WORK TASK:
Where the word "length" occurs in a line of the listing below, copy that line.

GIVEN RECORDS:
—————
Lemma validate_run run ids items : tool_call_id <$> run ⊆ ids →
  validate_from ids ((ToolResult <$> run) ++ items) = validate_from ids items.
Proof.
  induction run as [|t run IH]; intros Hr; [done|]. cbn. rewrite bool_decide_eq_true_2 by (apply Hr; left).
  cbn. apply IH. intros i Hi. apply Hr. by right.
Qed.

Lemma paired_validates items : paired items → validate_compacted_history items = [].
Proof.
  rewrite paired_body. intros (bs & -> & Hbs & Hp). enough (He : ∀ seen, validate_from seen (body bs) = []) by apply He.
  induction Hp as [|[x run] bs Hx Hp IH]; intros seen; [done|]. apply Forall_cons in Hbs as [Hpr Hbs].
  rewrite body_cons. cbn [fst snd]. unfold proper, paired_block, answers, block_calls in *. cbn [fst snd] in *.
  assert (Hempty : tool_call_id <$> run ≡ₚ [] → run = []) by (intros E; apply Permutation_nil_r in E; by destruct run).
  destruct x as [| |a| | |]; cbn; try done; try (rewrite (Hempty Hx); cbn; by apply IH).
  rewrite validate_run; [by apply IH|]. intros i Hi. apply elem_of_app. right. unfold call_ids. by rewrite <-Hx.
Qed.

(** ** Suffixes that start at an item *)

Lemma skip_results_run run l : skip_results ((ToolResult <$> run) ++ l) = skip_results l.
Proof. by induction run. Qed.

Lemma skip_results_body bs : Forall proper bs → skip_results (body bs) = body bs.
Proof.
  destruct 1 as [|[x run] bs Hx _]; [done|]. rewrite body_cons. unfold proper in Hx. cbn in *. by destruct x.
Qed.

Lemma skip_drop bs : Forall proper bs → ∀ n, ∃ m, skip_results (drop n (body bs)) = body (drop m bs).
Proof.
  induction 1 as [|[x run] bs Hx Hbs IH]; intros n; [exists 0; by destruct n|].
  destruct n as [|n]; [exists 0; cbn [drop skipn]; apply skip_results_body; by constructor|].
  rewrite body_cons. cbn [fst snd]. change (drop (S n) (x :: ?l)) with (drop n l).
  rewrite drop_app, <-fmap_drop, skip_results_run. destruct (IH (n - length (ToolResult <$> run))) as (m & ->).
  by exists (S m).
Qed.

Lemma body_suffix bs m : body (drop m bs) `suffix_of` body bs.
Proof. exists (body (take m bs)). by rewrite <-body_app, take_drop. Qed.

Lemma paired_drop bs m : Forall proper bs → Forall paired_block bs → paired (body (drop m bs)).
Proof. intros Hbs Hp. apply paired_body. exists (drop m bs). split; [done|]. by split; apply Forall_drop. Qed.

(** ** What follows the last item of a kind *)

Lemma rposition_None f l : rposition f l = None ↔ Forall (λ i, f i = false) l.
Proof.
  induction l as [|i l IH]; [done|]. cbn. rewrite Forall_cons. destruct (rposition f l) as [n|].
  - split; [done|]. intros [_ Hl]. by apply IH in Hl.
  - destruct (f i); [naive_solver|]. split; [|done]. intros _. split; [done|]. by apply IH.
Qed.

Lemma after_last_behind f l1 l : rposition f l ≠ None → after_last f (l1 ++ l) = after_last f l.
Proof.
  intros Hl. assert (Hr : ∀ n, rposition f l = Some n → rposition f (l1 ++ l) = Some (length l1 + n)).
  { intros n Hn. induction l1 as [|i l1 IH]; [done|]. cbn. by rewrite IH. }
  unfold after_last. destruct (rposition f l) as [n|] eqn:En; [|done]. rewrite (Hr n eq_refl).
  rewrite drop_app_ge by lia. f_equal. lia.
Qed.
—————
COMPLETED TASK:
  rewrite drop_app, <-fmap_drop, skip_results_run. destruct (IH (n - length (ToolResult <$> run))) as (m & ->).
  intros Hl. assert (Hr : ∀ n, rposition f l = Some n → rposition f (l1 ++ l) = Some (length l1 + n)).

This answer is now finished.